The mandolines in the distance were playing the haunting melody “Sorrento,” and the soft refrain, blending with the sound of the sea, formed a dreamy accompaniment to the story.
“He carried her away and gave her a golden diadem, and made her his queen; but the legions of Rome came and defeated Mithridates, and he sent his eunuch, Bacchides, to her, here in Alexandria, where she had fled, bidding her kill herself, as he was about to do, rather than endure the disgrace of her adopted dynasty. She did not want to die, but, like an obedient wife, she took the diadem from her head, and tried to strangle herself by fastening the silken cords around her throat.”
“I remember now,” said Jim. “It is one of the stories from Plutarch. Go on.”
“The cords broke, and thereupon she uttered that famous, bitter cry: ‘O wretched diadem, unable to help me even in this little matter!’ And she threw it from her, and ordered Bacchides to kill her with his sword....”

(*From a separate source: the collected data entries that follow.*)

(** X14. The screen drawn after a timer pass agrees with its beep: with a
    short beep the shot clock is drawn in the critical colour, with the long
    beep it reads [00] in the dim colour under the status [PAUSED]; and the
    critical colour is used exactly for shot values 1 to 5. *)
Theorem display_agrees_with_beeps (now : Q) (u : SpeedSnookerUI.ui) (c : t) :
  ui_reachable u ->
  SpeedSnookerUI.state u = SpeedSnookerUI.FRAME ->
  SpeedSnookerUI.frame u = Some c ->
  let v := SpeedSnookerUI.draw_frame (fst (SpeedSnookerUI.run_timers now u)) in
  let b := snd (SpeedSnookerUI.run_timers now u) in
  (b = Some Short -> shot_color v = Some (220, 40, 40)) /\
  (b = Some Long ->
   shot_text v = "00"%string /\ shot_color v = Some (120, 120, 120) /\
   status_text v
   = "PAUSED   |   FOB START/STOP   |   BACKSPACE MENU   |   ESC QUIT"%string) /\
  (shot_color v = Some (220, 40, 40) <->
   1 <= shot_remaining (update now c) <= 5).
Proof.
  intros H S F. cbv zeta.
  destruct (run_timers_beeps now u c H S F)
    as (c' & F' & _ & Es & Er & _ & BL & BS).
  assert (BLr : shot_remaining c' = 0 -> running c' = false).
  { intros Z0. destruct (running c') eqn:R'; [|reflexivity].
    destruct (ui_reachable_invariant _ (ui_timers now u H)) as [_ _ _ _ Hc'].
    destruct (Hc' c' F') as (Rc' & _).
    destruct (inv_running _ (reachable_invariant c' Rc') R'). lia. }
  unfold SpeedSnookerUI.draw_frame. rewrite F'. cbn [shot_color shot_text status_text].
  rewrite <- Es.
  split; [|split].
  - intros B. apply BS in B. destruct B as [_ [B1 B2]].
    apply Z.leb_le in B1, B2. rewrite B1, B2. reflexivity.
  - intros B. apply BL in B. destruct B as [_ B].
    rewrite (BLr B), B. repeat split.
  - destruct (1 <=? shot_remaining c') eqn:E1;
    destruct (shot_remaining c' <=? 5) eqn:E2;
    destruct (0 <? shot_remaining c') eqn:E3; simpl; tests;
    split; try discriminate; try reflexivity; try lia.
Qed.

Lemma display_agrees_with_beeps_witness :
  snd (SpeedSnookerUI.run_timers 10 ui_running_530) = Some Short /\
  shot_color (SpeedSnookerUI.draw_frame
                (fst (SpeedSnookerUI.run_timers 10 ui_running_530)))
  = Some (220, 40, 40).
Proof.
  destruct (display_agrees_with_beeps 10 ui_running_530
              (toggle_run 0 (__init__ 330 0)) ui_running_530_reachable
              eq_refl eq_refl) as (A & _).
  split; [reflexivity | apply A; reflexivity].
Defined.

She paused and stared with fixed gaze across the bay to the lights of Ras-el-Tîn, and those of the houses which stood where once Cleopatra’s palace of the Lochias had towered above the sea.
The native waiter had removed the débris of their meal from the table, and the candles had been extinguished. Her hands rested upon the arms of her chair, and there was that in her attitude which in the dim light of the waning moon, now rising over the sea, suggested a Pharaonic statue.
“She died just over there across the water,” she said at length. “Poor Monimé....”
Jim put his hand upon hers. Very slowly she turned to him, looked him in the eyes steadily, looked down at his hand, and then again looked into his face.
“Monimé,” he whispered, and presently, receiving no response, he added, “What are you thinking about?”